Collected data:

(** C2, on the code.  The five test messages are all packed (count 5, 52
    bytes) and the parsing loop finds five messages in the payload, with the
    buses, flags and data lengths of the originals in the same order; but
    the four standard addresses come back as 0 and every data field is the
    original one moved by a byte, ending in the record's checksum. *)
Theorem test_batch_packed_and_parsed :
  exists packed_data,
    CANCodec.pack_messages Examples.test_messages = Returns (packed_data, 5) /\
    len packed_data = 52 /\
    CANCodec.parse_messages packed_data
    = Returns
        [ CANMessage.mk 0 [x02; x03; x04; x66] 0 false false;
          CANMessage.mk 0 [x06; x07; x08; x1c] 1 false false;
          CANMessage.mk 0 [x0a; x0b; x0c; xce] 2 false false;
          CANMessage.mk 0 [xbb; xcc; xdd; xee; xff; x89] 0 false false;
          CANMessage.mk 0x1FFFFFFF [x22; x33; x44; xa6] 1 true false ].
Proof.
  eexists. split; [vm_compute; reflexivity|].
  split; vm_compute; reflexivity.
Qed.

(** *** What the packing loop does guarantee *)

(** The number of bytes one message takes in the payload. *)
Lemma pack_message_len (msg : CANMessage.t) (enc : bytes) :
  CANCodec.pack_message msg = Returns enc ->
  len enc = 6 + (if len (CANMessage.data msg) >? 8
                 then Z.min 15 (len (CANMessage.data msg))
                 else len (CANMessage.data msg)).
Proof.
  unfold CANCodec.pack_message, PyStruct.pack_I.
  destruct ((0 <=? _) && (_ <=? 4294967295)); cbn [obind]; [|discriminate].
  destruct (PyStruct.pack_B _) as [h|]; cbn [obind]; [|discriminate].
  rewrite pack_B_ok by apply xor_bytes_range. cbn [obind].
  intros H. apply Returns_inj in H. subst enc.
  pose proof (len_nonneg (CANMessage.data msg)) as Hl.
  rewrite !len_app, !len_cons, !slice_from_0.
  unfold len in *. rewrite !length_firstn. cbn [List.length].
  destruct (Z.gtb_spec (Z.of_nat (List.length (CANMessage.data msg))) 8); lia.
Qed.

Lemma pack_message_len_bounds (msg : CANMessage.t) (enc : bytes) :
  CANCodec.pack_message msg = Returns enc ->
  6 <= len enc <= 21 /\ (len (CANMessage.data msg) <= 8 -> len enc <= 14).
Proof.
  intros H. apply pack_message_len in H.
  pose proof (len_nonneg (CANMessage.data msg)) as Hl.
  destruct (Z.gtb_spec (len (CANMessage.data msg)) 8); lia.
Qed.

Lemma pack_loop_spec (can_messages : list CANMessage.t) :
  forall (packed_data : bytes) (count : Z) (out : bytes) (n : Z),
    CANCodec.pack_loop can_messages packed_data count = Returns (out, n) ->
    exists (k : nat) (added : bytes),
      (k <= List.length can_messages)%nat /\
      n = count + Z.of_nat k /\
      out = packed_data ++ added /\
      packed_from (firstn k can_messages) added /\
      (len packed_data <= 251 -> len out <= 251) /\
      (len packed_data <= 250 ->
       Forall (fun m => len (CANMessage.data m) <= 8) can_messages ->
       len out <= 250).
Proof.
  induction can_messages as [|msg rest IH]; intros packed_data count out n H.
  - cbn [CANCodec.pack_loop] in H. injection H as <- <-.
    exists 0%nat, []. rewrite app_nil_r.
    repeat split; try constructor; try lia; auto.
  - cbn [CANCodec.pack_loop] in H.
    destruct (Z.gtb_spec (len packed_data + 20) 250) as [Hfull|Hroom].
    + injection H as <- <-.
      exists 0%nat, []. rewrite app_nil_r.
      repeat split; try constructor; try lia; auto.
    + destruct (CANCodec.pack_message msg) as [enc|e] eqn:Henc; cbn [obind] in H;
        [|discriminate].
      destruct (pack_message_len_bounds msg enc Henc) as [Hb Hclassic].
      apply IH in H. destruct H as (k & added & Hk & -> & -> & Hfrom & Hany & Hcl).
      exists (S k), (enc ++ added).
      rewrite len_app in Hany, Hcl.
      split; [cbn [List.length]; lia|].
      split; [lia|].
      split; [rewrite app_assoc; reflexivity|].
      split; [cbn [firstn]; constructor; assumption|].
      split; [intros _; apply Hany; lia|].
      intros _ Hall. apply Forall_cons_iff in Hall. destruct Hall as [Hm Hall].
      apply Hcl; [specialize (Hclassic Hm); lia | exact Hall].
Qed.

# REQUIREMENT
Using the exact wording, transcribe all the records above.

# ANSWER FOR THIS EXERCISE
(** C2, on the code.  The five test messages are all packed (count 5, 52
    bytes) and the parsing loop finds five messages in the payload, with the
    buses, flags and data lengths of the originals in the same order; but
    the four standard addresses come back as 0 and every data field is the
    original one moved by a byte, ending in the record's checksum. *)
Theorem test_batch_packed_and_parsed :
  exists packed_data,
    CANCodec.pack_messages Examples.test_messages = Returns (packed_data, 5) /\
    len packed_data = 52 /\
    CANCodec.parse_messages packed_data
    = Returns
        [ CANMessage.mk 0 [x02; x03; x04; x66] 0 false false;
          CANMessage.mk 0 [x06; x07; x08; x1c] 1 false false;
          CANMessage.mk 0 [x0a; x0b; x0c; xce] 2 false false;
          CANMessage.mk 0 [xbb; xcc; xdd; xee; xff; x89] 0 false false;
          CANMessage.mk 0x1FFFFFFF [x22; x33; x44; xa6] 1 true false ].
Proof.
  eexists. split; [vm_compute; reflexivity|].
  split; vm_compute; reflexivity.
Qed.

(** *** What the packing loop does guarantee *)

(** The number of bytes one message takes in the payload. *)
Lemma pack_message_len (msg : CANMessage.t) (enc : bytes) :
  CANCodec.pack_message msg = Returns enc ->
  len enc = 6 + (if len (CANMessage.data msg) >? 8
                 then Z.min 15 (len (CANMessage.data msg))
                 else len (CANMessage.data msg)).
Proof.
  unfold CANCodec.pack_message, PyStruct.pack_I.
  destruct ((0 <=? _) && (_ <=? 4294967295)); cbn [obind]; [|discriminate].
  destruct (PyStruct.pack_B _) as [h|]; cbn [obind]; [|discriminate].
  rewrite pack_B_ok by apply xor_bytes_range. cbn [obind].
  intros H. apply Returns_inj in H. subst enc.
  pose proof (len_nonneg (CANMessage.data msg)) as Hl.
  rewrite !len_app, !len_cons, !slice_from_0.
  unfold len in *. rewrite !length_firstn. cbn [List.length].
  destruct (Z.gtb_spec (Z.of_nat (List.length (CANMessage.data msg))) 8); lia.
Qed.

Lemma pack_message_len_bounds (msg : CANMessage.t) (enc : bytes) :
  CANCodec.pack_message msg = Returns enc ->
  6 <= len enc <= 21 /\ (len (CANMessage.data msg) <= 8 -> len enc <= 14).
Proof.
  intros H. apply pack_message_len in H.
  pose proof (len_nonneg (CANMessage.data msg)) as Hl.
  destruct (Z.gtb_spec (len (CANMessage.data msg)) 8); lia.
Qed.

Lemma pack_loop_spec (can_messages : list CANMessage.t) :
  forall (packed_data : bytes) (count : Z) (out : bytes) (n : Z),
    CANCodec.pack_loop can_messages packed_data count = Returns (out, n) ->
    exists (k : nat) (added : bytes),
      (k <= List.length can_messages)%nat /\
      n = count + Z.of_nat k /\
      out = packed_data ++ added /\
      packed_from (firstn k can_messages) added /\
      (len packed_data <= 251 -> len out <= 251) /\
      (len packed_data <= 250 ->
       Forall (fun m => len (CANMessage.data m) <= 8) can_messages ->
       len out <= 250).
Proof.
  induction can_messages as [|msg rest IH]; intros packed_data count out n H.
  - cbn [CANCodec.pack_loop] in H. injection H as <- <-.
    exists 0%nat, []. rewrite app_nil_r.
    repeat split; try constructor; try lia; auto.
  - cbn [CANCodec.pack_loop] in H.
    destruct (Z.gtb_spec (len packed_data + 20) 250) as [Hfull|Hroom].
    + injection H as <- <-.
      exists 0%nat, []. rewrite app_nil_r.
      repeat split; try constructor; try lia; auto.
    + destruct (CANCodec.pack_message msg) as [enc|e] eqn:Henc; cbn [obind] in H;
        [|discriminate].
      destruct (pack_message_len_bounds msg enc Henc) as [Hb Hclassic].
      apply IH in H. destruct H as (k & added & Hk & -> & -> & Hfrom & Hany & Hcl).
      exists (S k), (enc ++ added).
      rewrite len_app in Hany, Hcl.
      split; [cbn [List.length]; lia|].
      split; [lia|].
      split; [rewrite app_assoc; reflexivity|].
      split; [cbn [firstn]; constructor; assumption|].
      split; [intros _; apply Hany; lia|].
      intros _ Hall. apply Forall_cons_iff in Hall. destruct Hall as [Hm Hall].
      apply Hcl; [specialize (Hclassic Hm); lia | exact Hall].
Qed.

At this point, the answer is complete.